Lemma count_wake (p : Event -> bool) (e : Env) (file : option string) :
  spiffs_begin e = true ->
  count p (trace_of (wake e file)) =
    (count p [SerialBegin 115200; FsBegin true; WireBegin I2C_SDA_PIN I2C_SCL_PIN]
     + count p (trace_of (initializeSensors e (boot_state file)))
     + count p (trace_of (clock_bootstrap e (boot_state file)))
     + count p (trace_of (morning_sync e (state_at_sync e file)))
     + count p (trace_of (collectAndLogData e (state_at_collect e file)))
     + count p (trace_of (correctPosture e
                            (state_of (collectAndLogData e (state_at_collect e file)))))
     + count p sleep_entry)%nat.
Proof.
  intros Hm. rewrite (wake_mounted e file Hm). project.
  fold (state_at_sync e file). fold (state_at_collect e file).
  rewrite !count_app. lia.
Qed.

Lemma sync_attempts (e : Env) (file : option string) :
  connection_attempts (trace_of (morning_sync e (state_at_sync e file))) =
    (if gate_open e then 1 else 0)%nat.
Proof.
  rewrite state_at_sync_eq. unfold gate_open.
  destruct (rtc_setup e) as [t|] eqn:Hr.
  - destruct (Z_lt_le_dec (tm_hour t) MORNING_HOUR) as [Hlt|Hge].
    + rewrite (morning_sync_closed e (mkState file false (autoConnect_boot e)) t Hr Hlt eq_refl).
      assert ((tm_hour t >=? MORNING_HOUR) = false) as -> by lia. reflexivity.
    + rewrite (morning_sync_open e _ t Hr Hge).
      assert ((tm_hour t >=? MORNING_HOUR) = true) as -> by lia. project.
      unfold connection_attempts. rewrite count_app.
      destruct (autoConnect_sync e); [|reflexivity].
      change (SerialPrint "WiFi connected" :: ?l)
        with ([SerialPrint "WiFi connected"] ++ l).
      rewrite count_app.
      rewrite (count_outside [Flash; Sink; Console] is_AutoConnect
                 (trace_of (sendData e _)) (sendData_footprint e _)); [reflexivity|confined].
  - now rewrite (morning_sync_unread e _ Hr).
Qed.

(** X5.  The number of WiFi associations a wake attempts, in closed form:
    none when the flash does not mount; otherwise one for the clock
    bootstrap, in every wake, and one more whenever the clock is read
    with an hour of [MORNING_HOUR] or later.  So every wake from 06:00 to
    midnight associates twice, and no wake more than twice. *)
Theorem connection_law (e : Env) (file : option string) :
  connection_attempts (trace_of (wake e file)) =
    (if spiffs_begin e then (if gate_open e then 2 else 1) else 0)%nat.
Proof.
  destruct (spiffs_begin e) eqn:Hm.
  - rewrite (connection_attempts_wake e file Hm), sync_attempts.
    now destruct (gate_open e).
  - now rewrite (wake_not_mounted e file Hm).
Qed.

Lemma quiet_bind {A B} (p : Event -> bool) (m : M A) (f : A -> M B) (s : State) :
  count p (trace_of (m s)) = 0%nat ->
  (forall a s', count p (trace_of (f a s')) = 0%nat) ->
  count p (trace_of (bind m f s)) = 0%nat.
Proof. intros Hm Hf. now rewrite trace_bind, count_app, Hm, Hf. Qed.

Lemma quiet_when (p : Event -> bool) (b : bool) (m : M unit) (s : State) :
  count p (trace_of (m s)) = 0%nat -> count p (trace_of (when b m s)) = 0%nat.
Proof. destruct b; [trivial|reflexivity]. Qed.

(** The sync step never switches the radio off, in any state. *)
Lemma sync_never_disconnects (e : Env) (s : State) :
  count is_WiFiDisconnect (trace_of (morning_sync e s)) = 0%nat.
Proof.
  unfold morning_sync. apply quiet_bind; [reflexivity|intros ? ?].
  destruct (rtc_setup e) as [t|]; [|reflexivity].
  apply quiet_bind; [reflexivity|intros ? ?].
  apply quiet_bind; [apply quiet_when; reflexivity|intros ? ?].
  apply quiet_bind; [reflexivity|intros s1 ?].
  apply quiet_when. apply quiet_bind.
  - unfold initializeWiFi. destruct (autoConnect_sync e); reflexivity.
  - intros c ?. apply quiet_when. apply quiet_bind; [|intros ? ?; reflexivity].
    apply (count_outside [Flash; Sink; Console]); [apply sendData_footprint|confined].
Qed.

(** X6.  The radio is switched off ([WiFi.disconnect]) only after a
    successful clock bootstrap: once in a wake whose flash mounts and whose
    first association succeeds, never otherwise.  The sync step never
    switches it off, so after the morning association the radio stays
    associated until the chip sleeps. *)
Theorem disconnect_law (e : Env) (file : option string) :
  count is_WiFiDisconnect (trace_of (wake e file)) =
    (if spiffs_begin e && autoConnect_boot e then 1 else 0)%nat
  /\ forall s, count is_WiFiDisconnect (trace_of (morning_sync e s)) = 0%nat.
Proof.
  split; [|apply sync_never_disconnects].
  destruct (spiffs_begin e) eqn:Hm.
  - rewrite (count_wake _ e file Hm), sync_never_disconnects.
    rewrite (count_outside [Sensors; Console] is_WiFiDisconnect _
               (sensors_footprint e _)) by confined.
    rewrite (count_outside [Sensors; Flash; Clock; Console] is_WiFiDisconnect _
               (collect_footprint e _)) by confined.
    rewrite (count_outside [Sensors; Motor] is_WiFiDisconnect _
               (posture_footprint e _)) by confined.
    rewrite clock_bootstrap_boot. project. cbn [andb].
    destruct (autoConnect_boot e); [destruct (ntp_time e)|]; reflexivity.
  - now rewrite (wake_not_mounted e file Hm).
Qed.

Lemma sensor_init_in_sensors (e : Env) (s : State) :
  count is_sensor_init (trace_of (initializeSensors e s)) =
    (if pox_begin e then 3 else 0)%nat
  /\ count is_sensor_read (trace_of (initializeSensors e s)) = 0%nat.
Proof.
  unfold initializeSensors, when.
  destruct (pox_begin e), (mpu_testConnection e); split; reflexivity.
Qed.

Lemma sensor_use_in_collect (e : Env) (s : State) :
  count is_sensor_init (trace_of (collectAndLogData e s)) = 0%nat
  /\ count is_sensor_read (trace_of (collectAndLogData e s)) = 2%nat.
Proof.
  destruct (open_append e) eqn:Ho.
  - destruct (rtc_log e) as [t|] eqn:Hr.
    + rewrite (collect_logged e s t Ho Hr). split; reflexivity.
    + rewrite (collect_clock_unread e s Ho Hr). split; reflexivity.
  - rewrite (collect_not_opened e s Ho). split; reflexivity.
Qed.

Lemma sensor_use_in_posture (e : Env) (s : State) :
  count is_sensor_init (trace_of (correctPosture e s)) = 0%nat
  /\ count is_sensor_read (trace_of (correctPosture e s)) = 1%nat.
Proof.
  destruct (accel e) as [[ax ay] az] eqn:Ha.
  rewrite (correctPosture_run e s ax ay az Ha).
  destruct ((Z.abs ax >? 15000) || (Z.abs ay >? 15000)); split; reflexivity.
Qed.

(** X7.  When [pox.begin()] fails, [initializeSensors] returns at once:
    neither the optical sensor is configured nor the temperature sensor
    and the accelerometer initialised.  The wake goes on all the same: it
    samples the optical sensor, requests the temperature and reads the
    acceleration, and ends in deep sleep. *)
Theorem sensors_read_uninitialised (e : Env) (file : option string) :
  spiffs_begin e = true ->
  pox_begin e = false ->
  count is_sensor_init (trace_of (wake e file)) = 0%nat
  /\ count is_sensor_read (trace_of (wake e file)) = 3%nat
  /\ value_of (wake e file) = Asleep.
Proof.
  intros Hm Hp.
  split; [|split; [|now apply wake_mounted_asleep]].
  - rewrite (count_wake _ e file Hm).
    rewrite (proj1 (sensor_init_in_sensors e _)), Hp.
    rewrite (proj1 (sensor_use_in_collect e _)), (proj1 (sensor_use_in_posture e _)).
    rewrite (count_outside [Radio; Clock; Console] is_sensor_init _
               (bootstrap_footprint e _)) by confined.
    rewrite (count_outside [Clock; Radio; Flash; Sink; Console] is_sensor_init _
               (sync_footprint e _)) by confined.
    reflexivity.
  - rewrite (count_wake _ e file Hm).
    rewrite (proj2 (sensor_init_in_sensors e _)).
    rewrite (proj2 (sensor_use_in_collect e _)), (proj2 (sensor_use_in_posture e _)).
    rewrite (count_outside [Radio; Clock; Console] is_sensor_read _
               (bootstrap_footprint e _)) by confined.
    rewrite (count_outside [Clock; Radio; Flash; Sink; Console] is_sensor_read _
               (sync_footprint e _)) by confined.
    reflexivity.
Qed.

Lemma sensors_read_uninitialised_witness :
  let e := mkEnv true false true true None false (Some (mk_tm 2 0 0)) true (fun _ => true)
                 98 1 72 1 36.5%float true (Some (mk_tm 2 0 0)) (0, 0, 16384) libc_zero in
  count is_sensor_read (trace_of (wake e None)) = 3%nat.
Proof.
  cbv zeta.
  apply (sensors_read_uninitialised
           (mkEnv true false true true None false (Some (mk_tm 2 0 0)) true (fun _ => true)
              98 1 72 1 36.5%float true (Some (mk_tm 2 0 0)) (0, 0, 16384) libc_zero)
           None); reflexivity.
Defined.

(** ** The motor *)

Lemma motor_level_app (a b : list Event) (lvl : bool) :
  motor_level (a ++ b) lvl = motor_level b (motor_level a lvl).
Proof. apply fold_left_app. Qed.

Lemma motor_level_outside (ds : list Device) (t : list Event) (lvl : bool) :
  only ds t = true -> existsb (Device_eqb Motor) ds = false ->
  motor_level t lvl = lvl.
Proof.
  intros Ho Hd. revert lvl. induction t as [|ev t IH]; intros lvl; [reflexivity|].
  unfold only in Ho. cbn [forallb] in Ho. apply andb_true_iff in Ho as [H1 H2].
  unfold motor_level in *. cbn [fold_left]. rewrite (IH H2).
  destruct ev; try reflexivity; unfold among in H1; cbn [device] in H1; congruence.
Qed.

****************************************

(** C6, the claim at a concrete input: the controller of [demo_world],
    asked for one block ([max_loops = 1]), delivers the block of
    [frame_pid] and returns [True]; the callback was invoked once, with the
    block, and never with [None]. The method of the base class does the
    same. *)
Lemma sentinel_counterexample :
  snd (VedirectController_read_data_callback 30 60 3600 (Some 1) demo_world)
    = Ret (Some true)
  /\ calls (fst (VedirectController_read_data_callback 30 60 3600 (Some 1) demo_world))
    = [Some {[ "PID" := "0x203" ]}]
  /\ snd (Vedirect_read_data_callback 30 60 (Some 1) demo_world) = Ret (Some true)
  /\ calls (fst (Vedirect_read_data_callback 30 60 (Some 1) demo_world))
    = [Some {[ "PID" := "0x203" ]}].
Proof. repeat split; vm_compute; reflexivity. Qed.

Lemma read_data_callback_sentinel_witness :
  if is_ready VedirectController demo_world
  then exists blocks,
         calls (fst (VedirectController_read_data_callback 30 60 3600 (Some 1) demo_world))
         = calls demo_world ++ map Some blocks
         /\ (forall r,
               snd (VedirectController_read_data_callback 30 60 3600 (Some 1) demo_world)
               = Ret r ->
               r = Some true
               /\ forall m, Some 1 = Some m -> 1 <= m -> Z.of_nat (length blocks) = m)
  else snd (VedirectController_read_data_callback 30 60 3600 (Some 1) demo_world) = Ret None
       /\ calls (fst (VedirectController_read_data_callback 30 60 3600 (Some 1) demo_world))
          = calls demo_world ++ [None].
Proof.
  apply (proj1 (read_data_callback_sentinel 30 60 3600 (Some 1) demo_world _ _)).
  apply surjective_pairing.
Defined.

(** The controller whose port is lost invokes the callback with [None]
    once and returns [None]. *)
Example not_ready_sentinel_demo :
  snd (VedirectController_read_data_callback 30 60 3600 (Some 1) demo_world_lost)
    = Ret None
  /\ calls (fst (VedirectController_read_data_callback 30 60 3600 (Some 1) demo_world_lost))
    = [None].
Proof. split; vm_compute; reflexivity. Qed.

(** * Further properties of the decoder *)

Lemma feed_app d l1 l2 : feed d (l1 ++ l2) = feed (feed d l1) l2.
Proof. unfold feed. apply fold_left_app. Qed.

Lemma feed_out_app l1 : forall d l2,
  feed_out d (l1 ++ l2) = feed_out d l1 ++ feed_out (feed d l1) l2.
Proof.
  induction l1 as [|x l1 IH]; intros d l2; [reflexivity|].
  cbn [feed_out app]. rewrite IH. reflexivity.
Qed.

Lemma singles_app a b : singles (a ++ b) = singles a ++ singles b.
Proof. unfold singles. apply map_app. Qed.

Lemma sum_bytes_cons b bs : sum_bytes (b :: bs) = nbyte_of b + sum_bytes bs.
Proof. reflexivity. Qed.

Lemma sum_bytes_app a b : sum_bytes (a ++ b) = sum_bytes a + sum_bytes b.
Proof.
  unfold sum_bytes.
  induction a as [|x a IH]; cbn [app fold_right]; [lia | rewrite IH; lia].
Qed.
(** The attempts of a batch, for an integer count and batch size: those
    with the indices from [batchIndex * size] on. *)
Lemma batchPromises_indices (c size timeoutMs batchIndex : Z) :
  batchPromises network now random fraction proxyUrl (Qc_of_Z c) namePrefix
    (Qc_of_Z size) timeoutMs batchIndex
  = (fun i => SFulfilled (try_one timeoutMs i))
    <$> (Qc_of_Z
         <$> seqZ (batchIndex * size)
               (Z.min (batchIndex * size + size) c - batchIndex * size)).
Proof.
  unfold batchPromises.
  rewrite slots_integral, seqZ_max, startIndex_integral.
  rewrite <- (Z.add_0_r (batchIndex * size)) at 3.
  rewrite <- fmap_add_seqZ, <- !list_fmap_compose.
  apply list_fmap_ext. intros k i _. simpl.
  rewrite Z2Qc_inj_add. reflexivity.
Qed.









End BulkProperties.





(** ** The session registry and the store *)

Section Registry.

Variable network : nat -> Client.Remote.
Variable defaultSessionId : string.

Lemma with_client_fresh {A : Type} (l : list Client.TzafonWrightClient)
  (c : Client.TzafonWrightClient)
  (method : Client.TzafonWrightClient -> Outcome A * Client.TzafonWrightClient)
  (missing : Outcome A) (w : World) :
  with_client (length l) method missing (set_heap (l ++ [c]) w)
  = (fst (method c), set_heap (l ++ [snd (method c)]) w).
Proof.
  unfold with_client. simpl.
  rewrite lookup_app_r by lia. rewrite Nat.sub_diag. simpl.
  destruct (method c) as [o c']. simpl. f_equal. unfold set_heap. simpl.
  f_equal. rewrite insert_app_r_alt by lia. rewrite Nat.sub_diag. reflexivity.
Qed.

****************************************

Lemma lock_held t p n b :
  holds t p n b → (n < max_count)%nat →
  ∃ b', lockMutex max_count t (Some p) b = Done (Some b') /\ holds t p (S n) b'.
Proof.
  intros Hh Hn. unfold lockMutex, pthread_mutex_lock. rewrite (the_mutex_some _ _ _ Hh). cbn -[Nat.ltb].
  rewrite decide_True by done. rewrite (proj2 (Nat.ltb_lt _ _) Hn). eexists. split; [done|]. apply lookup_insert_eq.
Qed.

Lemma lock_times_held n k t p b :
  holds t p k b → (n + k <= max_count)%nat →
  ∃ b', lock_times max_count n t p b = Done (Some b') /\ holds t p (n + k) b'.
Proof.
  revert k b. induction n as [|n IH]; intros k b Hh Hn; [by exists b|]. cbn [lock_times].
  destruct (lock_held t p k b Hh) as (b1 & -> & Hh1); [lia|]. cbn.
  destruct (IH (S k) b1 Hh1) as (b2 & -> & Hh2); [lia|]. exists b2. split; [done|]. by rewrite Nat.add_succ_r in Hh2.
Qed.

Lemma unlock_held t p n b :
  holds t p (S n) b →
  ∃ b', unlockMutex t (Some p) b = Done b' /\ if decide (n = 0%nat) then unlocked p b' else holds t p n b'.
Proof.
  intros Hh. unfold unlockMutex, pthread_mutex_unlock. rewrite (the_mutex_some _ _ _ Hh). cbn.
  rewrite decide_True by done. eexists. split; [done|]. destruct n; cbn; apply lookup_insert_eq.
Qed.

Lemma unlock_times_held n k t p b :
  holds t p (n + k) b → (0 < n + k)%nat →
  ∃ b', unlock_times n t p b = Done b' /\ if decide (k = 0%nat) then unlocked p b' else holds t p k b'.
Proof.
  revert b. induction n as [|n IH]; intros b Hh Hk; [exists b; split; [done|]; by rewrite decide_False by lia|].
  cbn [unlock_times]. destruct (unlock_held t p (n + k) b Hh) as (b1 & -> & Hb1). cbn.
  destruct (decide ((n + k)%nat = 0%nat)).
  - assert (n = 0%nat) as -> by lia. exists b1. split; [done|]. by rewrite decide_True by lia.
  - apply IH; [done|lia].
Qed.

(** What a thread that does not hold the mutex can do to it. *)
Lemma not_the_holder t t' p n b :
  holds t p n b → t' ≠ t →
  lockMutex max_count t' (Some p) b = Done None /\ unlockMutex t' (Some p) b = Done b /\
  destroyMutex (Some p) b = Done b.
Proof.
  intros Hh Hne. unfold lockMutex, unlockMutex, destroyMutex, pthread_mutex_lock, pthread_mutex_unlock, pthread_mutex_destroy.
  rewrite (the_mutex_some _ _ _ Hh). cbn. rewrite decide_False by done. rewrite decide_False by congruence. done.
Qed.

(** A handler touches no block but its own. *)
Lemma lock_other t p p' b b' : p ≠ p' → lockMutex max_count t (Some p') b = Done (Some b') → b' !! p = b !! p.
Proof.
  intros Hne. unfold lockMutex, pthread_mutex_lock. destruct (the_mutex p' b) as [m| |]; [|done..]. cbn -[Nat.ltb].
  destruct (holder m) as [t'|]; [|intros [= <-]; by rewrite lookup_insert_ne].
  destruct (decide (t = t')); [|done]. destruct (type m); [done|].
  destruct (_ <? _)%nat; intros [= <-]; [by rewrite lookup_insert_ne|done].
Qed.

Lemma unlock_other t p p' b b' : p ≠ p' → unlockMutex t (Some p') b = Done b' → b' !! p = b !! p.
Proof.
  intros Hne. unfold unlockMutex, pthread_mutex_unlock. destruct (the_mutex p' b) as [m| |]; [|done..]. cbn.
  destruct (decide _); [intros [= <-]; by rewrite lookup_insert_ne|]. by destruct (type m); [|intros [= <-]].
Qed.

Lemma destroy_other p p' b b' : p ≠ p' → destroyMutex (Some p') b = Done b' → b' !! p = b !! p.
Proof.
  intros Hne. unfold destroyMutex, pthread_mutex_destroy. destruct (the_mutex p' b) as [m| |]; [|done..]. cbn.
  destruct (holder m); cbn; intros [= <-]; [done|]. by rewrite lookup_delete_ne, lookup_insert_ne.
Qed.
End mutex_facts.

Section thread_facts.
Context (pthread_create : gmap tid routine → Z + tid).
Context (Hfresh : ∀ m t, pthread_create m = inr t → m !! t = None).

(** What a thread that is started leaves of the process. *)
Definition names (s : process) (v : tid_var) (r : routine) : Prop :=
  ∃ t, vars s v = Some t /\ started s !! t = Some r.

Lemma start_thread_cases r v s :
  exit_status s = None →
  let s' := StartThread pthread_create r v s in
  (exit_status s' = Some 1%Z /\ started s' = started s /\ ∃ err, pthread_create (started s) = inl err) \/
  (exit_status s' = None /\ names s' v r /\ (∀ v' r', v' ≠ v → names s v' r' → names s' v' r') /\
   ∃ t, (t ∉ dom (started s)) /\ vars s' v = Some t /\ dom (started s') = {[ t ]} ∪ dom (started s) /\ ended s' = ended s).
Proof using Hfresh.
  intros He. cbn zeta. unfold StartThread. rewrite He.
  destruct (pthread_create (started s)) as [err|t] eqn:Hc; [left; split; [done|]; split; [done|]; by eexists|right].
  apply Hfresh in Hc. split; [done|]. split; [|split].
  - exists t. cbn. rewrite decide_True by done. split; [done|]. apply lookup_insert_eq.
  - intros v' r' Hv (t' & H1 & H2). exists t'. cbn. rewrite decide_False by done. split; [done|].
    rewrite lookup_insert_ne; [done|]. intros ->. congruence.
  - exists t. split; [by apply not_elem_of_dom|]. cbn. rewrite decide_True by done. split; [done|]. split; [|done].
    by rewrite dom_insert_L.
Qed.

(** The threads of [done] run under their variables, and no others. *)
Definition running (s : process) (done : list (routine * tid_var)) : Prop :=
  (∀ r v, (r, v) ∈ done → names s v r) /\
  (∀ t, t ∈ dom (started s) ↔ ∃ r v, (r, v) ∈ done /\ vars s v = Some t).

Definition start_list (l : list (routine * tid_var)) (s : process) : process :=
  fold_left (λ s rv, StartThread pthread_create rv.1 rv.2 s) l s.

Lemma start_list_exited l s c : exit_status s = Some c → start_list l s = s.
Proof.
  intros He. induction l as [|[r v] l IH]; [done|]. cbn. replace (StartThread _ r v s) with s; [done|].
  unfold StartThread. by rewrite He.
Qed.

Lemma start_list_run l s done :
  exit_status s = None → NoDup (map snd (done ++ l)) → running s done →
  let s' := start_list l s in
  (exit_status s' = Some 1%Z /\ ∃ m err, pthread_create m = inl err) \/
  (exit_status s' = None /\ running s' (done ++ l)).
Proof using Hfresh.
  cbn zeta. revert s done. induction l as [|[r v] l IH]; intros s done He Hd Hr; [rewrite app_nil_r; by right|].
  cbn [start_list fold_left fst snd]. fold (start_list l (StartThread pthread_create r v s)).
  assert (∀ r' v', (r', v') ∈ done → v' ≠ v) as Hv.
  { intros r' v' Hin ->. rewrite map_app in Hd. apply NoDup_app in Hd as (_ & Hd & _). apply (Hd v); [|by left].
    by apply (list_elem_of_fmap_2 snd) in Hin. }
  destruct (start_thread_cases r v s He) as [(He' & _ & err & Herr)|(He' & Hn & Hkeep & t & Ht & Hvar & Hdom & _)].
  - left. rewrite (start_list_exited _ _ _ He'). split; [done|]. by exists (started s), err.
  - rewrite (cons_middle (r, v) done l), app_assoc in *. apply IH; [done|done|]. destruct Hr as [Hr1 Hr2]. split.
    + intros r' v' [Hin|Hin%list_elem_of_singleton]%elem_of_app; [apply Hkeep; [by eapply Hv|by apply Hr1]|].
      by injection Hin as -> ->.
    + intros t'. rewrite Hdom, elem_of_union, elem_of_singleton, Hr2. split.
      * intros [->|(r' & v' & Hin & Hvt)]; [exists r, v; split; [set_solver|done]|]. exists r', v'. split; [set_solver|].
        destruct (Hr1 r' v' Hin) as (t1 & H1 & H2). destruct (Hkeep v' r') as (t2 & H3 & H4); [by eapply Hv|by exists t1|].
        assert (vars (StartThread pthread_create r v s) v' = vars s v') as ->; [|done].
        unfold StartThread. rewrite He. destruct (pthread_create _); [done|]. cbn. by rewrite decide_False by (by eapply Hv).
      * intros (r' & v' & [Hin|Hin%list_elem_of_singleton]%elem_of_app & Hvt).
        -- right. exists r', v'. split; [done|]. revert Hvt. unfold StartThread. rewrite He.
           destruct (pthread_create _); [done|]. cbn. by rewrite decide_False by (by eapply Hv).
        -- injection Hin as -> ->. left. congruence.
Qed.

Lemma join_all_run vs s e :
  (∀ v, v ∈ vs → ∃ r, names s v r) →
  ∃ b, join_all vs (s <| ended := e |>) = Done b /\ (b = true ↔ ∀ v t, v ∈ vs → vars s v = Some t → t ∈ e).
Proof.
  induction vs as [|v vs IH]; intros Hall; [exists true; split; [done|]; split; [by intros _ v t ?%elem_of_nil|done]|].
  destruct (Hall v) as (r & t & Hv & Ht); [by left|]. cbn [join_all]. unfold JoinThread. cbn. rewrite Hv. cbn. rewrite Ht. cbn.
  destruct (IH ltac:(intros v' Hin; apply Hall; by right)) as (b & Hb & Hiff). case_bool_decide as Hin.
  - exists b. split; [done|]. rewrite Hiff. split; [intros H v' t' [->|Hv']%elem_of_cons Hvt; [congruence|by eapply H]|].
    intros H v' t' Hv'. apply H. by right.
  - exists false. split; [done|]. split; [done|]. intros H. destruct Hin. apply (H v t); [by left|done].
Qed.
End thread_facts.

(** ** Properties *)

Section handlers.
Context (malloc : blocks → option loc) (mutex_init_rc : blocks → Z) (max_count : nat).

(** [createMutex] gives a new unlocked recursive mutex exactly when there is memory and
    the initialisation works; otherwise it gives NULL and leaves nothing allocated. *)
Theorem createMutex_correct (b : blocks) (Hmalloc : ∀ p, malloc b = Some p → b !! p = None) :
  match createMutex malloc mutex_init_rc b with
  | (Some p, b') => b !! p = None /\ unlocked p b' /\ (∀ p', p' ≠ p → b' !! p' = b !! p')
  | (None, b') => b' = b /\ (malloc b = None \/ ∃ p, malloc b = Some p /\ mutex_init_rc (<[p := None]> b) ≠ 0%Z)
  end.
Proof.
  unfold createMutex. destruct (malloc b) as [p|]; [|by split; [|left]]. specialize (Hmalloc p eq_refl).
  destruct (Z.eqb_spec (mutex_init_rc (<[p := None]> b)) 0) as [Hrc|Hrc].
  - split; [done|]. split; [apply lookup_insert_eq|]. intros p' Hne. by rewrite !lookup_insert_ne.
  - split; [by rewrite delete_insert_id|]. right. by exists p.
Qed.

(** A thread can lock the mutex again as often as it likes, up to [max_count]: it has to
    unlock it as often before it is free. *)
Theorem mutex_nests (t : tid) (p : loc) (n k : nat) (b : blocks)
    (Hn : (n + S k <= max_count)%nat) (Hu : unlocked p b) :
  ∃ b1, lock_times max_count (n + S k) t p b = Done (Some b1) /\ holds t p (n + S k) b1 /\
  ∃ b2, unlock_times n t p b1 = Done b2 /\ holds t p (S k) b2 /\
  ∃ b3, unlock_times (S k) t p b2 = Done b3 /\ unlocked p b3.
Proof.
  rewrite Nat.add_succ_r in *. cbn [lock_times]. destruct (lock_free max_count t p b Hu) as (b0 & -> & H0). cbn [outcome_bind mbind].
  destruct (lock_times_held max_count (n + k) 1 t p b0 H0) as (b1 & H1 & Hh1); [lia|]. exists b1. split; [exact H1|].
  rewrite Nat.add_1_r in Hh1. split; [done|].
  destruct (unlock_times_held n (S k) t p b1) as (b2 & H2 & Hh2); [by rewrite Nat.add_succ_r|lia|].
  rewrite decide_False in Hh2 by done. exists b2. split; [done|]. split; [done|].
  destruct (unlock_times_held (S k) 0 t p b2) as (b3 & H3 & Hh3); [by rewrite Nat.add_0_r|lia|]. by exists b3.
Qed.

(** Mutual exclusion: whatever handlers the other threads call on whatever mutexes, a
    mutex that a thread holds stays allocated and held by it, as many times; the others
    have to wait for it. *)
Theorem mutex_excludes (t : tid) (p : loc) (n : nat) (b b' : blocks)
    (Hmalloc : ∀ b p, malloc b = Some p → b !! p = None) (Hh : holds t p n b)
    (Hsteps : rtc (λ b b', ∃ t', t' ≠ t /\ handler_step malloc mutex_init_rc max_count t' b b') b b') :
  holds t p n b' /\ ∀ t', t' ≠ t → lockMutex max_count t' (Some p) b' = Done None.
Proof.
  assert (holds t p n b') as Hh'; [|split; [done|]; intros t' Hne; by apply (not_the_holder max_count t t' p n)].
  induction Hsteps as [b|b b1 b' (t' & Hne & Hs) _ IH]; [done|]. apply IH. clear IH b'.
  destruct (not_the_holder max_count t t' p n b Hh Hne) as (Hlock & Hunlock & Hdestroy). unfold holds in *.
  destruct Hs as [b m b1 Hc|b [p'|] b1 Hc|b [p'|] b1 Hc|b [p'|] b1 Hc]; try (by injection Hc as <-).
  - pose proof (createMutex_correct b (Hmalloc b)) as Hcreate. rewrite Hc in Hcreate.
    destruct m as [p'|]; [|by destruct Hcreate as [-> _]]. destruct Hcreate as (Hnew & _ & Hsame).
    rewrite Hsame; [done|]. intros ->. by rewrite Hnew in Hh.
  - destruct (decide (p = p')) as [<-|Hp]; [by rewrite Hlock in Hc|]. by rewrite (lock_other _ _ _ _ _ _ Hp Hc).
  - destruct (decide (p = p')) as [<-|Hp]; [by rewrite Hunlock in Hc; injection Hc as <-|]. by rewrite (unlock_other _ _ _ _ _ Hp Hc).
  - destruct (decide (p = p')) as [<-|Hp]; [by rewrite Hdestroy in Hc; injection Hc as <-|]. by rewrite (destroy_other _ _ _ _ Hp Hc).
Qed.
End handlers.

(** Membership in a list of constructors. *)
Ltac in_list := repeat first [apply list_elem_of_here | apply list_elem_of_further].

****************************************

YOUR OBJECTIVE>
Only one stretch of the records above is wanted: the lines between the one holding "- destruct (rtc_log e) as [t|] eqn:Hr." and the one holding "Theorem sensors_read_uninitialised (e", inclusive, reproduced exactly.

COMPLETED TASK>
  - destruct (rtc_log e) as [t|] eqn:Hr.
    + rewrite (collect_logged e s t Ho Hr). split; reflexivity.
    + rewrite (collect_clock_unread e s Ho Hr). split; reflexivity.
  - rewrite (collect_not_opened e s Ho). split; reflexivity.
Qed.

Lemma sensor_use_in_posture (e : Env) (s : State) :
  count is_sensor_init (trace_of (correctPosture e s)) = 0%nat
  /\ count is_sensor_read (trace_of (correctPosture e s)) = 1%nat.
Proof.
  destruct (accel e) as [[ax ay] az] eqn:Ha.
  rewrite (correctPosture_run e s ax ay az Ha).
  destruct ((Z.abs ax >? 15000) || (Z.abs ay >? 15000)); split; reflexivity.
Qed.

(** X7.  When [pox.begin()] fails, [initializeSensors] returns at once:
    neither the optical sensor is configured nor the temperature sensor
    and the accelerometer initialised.  The wake goes on all the same: it
    samples the optical sensor, requests the temperature and reads the
    acceleration, and ends in deep sleep. *)
Theorem sensors_read_uninitialised (e : Env) (file : option string) :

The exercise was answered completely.